# Exercise objective
The answer should consist solely of the lines from the first one below through the line containing "set (i := if", copied exactly.

# Saved entries
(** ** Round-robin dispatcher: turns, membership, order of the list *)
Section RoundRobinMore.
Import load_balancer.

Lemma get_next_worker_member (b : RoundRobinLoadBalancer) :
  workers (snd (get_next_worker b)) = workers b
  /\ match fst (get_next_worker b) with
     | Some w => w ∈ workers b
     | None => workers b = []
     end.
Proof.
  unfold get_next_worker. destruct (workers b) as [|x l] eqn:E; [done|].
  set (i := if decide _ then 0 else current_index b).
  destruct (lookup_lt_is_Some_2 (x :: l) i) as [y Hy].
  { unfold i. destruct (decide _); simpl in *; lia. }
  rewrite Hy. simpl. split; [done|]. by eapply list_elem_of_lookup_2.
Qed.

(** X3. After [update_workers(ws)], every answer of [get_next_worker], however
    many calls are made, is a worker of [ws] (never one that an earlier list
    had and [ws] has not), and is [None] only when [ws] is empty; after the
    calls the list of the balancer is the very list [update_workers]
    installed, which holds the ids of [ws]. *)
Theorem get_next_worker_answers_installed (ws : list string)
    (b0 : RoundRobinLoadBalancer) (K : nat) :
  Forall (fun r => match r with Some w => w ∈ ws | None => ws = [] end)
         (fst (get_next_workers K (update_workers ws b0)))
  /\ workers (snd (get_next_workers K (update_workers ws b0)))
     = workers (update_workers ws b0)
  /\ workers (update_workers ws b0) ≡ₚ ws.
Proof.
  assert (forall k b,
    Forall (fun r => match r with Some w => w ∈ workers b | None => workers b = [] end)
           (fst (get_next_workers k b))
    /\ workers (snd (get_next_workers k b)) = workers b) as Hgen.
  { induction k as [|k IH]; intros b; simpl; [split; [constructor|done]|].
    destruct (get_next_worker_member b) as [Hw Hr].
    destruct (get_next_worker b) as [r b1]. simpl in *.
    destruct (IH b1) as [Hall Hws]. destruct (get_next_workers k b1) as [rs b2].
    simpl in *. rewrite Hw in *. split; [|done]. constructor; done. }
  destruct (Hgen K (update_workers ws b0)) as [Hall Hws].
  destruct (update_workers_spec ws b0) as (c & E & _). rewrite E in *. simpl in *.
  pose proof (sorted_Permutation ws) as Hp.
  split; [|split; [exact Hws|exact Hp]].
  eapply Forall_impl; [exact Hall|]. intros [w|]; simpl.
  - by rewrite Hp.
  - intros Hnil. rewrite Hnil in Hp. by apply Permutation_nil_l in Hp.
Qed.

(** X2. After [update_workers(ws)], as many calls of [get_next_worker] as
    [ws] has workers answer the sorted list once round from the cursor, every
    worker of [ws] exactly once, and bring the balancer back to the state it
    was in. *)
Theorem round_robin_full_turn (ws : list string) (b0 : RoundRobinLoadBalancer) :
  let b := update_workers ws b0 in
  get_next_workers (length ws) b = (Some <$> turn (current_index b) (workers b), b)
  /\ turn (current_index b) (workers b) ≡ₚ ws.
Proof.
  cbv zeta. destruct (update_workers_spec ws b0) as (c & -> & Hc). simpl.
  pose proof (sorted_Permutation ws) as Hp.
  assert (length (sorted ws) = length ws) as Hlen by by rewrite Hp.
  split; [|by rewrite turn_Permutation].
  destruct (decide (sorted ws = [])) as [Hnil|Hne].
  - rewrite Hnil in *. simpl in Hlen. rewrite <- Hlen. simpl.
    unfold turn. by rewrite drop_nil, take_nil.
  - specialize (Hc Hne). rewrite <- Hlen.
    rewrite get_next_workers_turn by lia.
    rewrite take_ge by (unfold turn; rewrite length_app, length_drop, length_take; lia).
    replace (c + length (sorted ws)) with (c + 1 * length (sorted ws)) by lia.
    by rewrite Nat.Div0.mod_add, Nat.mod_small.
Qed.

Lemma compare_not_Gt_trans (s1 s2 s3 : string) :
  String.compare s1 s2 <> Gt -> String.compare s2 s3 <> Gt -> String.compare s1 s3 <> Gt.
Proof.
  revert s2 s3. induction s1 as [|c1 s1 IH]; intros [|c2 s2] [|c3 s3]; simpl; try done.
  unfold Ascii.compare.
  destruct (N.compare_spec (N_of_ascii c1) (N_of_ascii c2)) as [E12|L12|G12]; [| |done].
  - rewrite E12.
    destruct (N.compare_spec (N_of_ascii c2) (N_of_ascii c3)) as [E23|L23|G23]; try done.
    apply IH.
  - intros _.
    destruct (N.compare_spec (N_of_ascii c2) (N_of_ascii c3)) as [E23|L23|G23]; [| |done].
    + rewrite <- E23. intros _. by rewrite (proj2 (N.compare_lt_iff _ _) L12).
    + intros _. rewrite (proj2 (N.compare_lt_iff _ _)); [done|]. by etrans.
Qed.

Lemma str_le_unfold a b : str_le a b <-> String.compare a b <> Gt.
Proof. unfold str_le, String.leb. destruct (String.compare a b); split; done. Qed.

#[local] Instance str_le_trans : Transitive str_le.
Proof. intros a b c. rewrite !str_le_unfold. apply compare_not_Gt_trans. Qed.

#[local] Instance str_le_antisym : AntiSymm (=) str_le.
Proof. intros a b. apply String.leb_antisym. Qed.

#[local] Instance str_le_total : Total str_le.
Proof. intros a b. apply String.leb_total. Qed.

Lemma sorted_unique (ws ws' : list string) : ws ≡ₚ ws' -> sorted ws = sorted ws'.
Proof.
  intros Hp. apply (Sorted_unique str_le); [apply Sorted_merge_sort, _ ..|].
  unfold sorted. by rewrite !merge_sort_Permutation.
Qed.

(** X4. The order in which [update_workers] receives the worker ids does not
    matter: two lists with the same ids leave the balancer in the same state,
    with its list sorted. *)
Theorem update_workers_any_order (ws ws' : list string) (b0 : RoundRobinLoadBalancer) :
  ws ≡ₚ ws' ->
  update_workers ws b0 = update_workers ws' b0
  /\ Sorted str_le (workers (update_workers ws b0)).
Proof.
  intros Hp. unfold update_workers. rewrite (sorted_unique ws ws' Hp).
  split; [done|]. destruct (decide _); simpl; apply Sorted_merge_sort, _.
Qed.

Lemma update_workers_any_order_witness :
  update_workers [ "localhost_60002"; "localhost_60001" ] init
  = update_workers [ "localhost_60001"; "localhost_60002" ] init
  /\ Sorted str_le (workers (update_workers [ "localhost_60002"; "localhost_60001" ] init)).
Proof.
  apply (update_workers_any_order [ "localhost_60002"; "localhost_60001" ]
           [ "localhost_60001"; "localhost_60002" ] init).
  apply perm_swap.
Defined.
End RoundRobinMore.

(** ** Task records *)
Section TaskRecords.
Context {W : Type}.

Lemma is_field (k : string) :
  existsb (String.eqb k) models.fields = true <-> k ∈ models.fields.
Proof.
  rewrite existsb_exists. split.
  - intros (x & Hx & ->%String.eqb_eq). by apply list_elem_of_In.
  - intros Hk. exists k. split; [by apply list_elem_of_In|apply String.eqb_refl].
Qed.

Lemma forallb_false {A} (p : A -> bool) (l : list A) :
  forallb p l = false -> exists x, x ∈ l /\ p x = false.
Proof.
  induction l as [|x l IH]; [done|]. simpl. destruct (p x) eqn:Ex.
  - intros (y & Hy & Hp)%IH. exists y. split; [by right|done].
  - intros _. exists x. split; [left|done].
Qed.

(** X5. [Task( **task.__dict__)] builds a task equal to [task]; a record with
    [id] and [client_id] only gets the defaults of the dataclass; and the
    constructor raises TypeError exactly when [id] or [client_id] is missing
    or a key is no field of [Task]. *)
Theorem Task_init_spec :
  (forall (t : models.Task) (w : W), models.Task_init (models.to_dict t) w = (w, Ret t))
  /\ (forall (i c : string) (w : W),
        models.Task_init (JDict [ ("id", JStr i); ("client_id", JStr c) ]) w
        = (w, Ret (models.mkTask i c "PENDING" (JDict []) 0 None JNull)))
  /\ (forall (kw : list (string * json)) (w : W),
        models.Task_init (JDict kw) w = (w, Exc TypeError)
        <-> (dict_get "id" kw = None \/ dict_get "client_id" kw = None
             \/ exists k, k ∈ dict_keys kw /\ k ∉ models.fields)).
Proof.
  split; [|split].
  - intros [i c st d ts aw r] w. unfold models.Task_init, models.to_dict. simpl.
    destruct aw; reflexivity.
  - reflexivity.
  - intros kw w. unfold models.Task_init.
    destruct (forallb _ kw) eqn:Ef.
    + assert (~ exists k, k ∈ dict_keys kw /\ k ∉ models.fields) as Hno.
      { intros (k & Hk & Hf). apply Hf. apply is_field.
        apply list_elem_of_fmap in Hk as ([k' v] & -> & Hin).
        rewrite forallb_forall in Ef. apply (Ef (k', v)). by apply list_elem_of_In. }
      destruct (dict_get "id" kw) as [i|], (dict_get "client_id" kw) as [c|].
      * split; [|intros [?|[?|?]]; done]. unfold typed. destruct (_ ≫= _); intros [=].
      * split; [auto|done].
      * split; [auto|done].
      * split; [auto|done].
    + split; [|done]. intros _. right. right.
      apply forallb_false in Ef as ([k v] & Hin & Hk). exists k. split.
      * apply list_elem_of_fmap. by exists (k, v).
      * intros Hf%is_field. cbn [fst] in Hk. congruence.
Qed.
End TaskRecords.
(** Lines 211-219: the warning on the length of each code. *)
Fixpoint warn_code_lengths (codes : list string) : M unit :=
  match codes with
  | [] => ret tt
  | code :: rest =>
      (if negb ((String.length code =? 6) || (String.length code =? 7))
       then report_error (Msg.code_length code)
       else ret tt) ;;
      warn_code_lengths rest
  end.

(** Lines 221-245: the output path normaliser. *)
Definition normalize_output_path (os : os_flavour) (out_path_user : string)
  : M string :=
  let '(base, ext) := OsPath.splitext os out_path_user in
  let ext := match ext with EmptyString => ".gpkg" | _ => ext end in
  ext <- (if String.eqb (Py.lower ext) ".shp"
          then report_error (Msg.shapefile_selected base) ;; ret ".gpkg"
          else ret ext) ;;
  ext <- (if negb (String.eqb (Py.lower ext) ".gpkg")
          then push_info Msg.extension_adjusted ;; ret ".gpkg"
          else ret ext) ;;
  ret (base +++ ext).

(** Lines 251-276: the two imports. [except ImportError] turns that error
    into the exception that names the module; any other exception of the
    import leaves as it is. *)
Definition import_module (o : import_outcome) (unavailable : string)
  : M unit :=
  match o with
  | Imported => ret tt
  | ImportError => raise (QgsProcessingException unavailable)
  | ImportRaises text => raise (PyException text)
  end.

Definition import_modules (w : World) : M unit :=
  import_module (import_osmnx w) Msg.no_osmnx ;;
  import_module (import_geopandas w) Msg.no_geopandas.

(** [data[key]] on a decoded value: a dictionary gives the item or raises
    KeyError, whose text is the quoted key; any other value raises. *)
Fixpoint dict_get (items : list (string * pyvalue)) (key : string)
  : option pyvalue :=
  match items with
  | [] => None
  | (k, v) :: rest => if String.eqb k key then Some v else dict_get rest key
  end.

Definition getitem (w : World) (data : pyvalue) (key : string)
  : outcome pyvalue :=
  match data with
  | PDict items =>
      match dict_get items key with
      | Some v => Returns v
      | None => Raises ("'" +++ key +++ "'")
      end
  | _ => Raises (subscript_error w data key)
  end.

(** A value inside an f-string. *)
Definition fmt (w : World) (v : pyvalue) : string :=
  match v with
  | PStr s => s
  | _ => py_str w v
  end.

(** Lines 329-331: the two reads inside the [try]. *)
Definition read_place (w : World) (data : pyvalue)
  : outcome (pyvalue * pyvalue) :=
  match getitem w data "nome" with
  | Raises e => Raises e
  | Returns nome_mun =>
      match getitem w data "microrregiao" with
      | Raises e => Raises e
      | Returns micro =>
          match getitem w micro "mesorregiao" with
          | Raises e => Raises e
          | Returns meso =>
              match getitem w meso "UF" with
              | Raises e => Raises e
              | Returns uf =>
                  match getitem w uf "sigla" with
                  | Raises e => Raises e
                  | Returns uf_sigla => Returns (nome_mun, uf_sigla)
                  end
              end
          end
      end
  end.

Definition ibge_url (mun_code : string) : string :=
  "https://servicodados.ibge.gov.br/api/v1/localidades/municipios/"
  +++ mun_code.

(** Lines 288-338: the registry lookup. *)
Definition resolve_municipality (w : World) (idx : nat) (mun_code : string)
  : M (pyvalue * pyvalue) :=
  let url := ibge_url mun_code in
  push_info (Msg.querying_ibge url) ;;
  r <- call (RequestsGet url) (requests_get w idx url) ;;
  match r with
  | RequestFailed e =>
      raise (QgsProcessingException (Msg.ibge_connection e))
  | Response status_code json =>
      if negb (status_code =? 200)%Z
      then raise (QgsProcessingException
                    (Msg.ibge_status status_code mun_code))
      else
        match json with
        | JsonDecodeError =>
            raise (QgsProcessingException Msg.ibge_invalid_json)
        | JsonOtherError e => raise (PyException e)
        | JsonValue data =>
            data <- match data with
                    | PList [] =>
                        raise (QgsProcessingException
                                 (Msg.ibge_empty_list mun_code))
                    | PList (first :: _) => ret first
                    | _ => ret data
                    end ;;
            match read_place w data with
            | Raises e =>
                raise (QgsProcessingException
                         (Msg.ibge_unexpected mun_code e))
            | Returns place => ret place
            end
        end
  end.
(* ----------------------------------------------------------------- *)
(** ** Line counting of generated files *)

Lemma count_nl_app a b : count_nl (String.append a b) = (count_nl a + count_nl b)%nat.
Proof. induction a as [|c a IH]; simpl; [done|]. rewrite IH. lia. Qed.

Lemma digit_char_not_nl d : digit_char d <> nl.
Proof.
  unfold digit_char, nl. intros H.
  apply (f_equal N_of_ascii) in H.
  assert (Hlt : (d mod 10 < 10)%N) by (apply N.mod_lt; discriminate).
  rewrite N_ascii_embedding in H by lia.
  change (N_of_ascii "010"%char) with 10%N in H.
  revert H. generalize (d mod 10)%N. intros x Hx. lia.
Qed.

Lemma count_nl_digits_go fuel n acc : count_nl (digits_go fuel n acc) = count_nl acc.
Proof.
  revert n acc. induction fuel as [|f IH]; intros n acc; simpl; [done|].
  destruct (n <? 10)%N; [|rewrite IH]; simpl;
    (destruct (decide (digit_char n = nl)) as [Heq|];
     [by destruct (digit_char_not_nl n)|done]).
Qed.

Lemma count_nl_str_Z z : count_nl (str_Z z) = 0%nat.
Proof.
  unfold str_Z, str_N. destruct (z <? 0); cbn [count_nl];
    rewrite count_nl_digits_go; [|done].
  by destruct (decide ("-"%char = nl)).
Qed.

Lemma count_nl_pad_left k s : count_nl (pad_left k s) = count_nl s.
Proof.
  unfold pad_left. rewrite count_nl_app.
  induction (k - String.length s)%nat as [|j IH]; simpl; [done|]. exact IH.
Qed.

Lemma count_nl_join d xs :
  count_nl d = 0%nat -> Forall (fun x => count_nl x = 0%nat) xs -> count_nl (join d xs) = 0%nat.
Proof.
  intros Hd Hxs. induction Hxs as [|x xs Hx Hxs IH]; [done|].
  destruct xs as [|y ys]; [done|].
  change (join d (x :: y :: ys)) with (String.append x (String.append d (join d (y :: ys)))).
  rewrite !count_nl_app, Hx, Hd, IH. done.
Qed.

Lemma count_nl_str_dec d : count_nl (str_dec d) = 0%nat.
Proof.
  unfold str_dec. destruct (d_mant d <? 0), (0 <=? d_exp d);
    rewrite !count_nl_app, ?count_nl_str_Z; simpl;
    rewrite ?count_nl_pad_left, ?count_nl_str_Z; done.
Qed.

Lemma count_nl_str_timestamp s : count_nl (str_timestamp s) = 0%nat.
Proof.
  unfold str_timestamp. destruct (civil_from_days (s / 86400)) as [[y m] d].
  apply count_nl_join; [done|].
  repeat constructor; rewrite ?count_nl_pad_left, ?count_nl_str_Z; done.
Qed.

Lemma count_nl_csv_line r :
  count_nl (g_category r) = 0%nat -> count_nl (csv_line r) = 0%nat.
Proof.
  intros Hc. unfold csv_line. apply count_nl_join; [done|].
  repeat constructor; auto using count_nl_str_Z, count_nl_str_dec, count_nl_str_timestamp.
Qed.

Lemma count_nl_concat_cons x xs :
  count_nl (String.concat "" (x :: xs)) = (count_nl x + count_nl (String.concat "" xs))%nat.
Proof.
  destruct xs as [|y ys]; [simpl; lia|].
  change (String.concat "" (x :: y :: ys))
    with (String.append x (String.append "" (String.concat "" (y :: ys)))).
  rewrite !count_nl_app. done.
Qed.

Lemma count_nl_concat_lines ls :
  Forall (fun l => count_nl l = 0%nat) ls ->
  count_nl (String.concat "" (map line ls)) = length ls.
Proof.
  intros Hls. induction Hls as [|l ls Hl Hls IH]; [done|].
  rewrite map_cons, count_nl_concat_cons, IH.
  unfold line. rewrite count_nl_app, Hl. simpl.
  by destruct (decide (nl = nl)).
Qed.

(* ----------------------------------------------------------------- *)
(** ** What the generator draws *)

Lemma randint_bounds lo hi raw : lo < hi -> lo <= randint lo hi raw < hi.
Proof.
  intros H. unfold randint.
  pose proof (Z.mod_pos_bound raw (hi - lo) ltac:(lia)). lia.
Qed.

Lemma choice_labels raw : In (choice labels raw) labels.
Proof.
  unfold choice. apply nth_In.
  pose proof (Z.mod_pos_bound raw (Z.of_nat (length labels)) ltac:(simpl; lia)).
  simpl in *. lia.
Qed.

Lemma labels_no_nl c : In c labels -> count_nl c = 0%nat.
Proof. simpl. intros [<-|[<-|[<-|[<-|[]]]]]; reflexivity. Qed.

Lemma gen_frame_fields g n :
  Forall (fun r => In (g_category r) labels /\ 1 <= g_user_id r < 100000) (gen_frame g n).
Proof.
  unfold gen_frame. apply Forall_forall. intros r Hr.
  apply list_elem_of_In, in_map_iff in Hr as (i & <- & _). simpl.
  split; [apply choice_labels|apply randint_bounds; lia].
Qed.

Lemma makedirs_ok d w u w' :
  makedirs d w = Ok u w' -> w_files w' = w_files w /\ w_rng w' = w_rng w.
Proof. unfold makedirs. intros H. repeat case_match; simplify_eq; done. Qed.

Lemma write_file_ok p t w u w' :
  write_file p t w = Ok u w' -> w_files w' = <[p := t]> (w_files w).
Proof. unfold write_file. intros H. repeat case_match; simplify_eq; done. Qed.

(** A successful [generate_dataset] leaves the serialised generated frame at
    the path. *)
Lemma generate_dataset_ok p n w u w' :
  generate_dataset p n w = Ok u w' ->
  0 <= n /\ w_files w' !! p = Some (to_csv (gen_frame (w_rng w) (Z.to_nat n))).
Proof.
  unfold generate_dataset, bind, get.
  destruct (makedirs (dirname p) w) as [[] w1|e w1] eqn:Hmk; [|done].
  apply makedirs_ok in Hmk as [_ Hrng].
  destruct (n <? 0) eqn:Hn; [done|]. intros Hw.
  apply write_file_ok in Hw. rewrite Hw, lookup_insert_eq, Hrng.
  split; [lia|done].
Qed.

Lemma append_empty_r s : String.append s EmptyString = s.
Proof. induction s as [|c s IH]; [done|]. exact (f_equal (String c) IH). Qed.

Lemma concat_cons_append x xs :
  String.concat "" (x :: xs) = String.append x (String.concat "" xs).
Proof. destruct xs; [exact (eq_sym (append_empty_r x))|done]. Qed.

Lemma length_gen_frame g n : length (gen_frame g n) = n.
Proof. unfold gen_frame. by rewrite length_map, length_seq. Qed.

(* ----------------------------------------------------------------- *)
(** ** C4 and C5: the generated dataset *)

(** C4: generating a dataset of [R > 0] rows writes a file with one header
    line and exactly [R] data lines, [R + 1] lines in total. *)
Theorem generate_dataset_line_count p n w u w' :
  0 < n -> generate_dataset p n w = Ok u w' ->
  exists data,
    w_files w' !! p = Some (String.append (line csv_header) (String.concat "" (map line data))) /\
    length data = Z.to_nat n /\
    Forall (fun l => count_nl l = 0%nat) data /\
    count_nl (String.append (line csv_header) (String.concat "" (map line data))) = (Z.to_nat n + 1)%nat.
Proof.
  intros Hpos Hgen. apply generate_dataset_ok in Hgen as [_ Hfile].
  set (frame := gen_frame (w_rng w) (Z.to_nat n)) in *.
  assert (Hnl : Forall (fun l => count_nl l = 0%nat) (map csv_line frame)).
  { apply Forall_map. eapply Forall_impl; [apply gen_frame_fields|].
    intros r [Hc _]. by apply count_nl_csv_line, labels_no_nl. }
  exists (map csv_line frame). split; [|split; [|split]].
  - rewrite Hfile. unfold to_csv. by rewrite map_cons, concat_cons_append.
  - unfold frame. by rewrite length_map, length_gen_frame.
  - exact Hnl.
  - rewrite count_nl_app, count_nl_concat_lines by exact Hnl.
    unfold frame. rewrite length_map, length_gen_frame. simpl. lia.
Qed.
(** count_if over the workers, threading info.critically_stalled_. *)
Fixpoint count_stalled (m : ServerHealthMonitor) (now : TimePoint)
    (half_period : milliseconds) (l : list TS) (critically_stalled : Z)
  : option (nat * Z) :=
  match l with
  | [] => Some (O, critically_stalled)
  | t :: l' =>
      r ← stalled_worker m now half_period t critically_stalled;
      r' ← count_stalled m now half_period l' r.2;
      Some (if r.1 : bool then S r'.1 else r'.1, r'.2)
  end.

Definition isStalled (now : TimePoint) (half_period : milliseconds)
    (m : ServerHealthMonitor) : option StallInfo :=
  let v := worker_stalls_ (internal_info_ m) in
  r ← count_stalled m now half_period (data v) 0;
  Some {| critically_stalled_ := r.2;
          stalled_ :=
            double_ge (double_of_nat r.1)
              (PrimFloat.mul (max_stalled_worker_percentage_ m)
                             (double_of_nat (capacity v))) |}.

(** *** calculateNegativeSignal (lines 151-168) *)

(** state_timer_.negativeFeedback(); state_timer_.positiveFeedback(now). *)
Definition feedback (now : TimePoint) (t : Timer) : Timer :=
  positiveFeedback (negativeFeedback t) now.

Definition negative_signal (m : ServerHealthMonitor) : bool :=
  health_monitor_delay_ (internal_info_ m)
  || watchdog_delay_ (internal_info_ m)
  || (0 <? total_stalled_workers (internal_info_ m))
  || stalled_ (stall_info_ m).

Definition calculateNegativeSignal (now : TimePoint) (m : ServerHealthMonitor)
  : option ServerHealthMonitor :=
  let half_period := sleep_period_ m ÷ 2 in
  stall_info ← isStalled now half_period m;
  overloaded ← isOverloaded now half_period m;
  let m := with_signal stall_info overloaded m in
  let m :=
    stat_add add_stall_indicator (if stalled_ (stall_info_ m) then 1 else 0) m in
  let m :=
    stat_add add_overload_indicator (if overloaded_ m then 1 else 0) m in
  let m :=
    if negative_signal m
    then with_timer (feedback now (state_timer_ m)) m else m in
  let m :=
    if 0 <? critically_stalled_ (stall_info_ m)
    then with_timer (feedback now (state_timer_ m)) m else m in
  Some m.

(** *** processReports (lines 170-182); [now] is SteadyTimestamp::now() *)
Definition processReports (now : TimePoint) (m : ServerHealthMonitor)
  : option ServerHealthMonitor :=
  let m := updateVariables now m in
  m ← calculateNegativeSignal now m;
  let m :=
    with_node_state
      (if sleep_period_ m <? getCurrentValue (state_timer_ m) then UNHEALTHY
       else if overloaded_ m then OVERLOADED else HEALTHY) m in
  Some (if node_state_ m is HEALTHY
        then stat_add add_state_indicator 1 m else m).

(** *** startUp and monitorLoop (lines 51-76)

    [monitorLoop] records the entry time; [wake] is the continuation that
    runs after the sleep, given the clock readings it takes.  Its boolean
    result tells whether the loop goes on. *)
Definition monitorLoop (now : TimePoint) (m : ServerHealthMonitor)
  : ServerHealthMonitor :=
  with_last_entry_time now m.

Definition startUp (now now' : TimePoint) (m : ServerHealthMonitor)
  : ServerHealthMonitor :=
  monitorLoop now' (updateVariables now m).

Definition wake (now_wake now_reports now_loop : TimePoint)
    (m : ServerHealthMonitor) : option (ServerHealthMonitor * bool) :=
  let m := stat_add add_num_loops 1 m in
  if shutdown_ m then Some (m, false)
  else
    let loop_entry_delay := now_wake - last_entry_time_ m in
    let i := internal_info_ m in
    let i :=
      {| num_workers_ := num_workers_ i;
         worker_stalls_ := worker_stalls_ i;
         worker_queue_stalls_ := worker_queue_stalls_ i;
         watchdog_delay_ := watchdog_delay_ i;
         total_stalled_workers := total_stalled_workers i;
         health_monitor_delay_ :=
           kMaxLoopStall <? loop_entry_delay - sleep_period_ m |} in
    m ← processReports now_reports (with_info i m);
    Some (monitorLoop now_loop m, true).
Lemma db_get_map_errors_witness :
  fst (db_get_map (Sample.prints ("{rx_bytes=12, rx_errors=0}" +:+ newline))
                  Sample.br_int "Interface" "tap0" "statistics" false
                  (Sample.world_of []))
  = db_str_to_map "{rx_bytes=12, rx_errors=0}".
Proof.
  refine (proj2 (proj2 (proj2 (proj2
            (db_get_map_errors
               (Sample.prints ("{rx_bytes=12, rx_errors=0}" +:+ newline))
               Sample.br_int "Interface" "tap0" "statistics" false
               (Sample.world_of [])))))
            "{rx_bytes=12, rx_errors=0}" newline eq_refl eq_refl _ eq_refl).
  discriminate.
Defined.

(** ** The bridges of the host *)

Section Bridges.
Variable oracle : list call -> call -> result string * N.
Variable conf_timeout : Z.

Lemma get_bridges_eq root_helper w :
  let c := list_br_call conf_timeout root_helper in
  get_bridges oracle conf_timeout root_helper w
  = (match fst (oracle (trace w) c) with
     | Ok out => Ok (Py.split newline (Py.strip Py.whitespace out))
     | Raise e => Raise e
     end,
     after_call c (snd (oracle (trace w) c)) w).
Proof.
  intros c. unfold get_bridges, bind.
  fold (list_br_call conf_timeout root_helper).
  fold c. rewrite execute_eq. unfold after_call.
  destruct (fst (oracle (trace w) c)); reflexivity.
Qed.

# Response box
(** ** Round-robin dispatcher: turns, membership, order of the list *)
Section RoundRobinMore.
Import load_balancer.

Lemma get_next_worker_member (b : RoundRobinLoadBalancer) :
  workers (snd (get_next_worker b)) = workers b
  /\ match fst (get_next_worker b) with
     | Some w => w ∈ workers b
     | None => workers b = []
     end.
Proof.
  unfold get_next_worker. destruct (workers b) as [|x l] eqn:E; [done|].
  set (i := if decide _ then 0 else current_index b).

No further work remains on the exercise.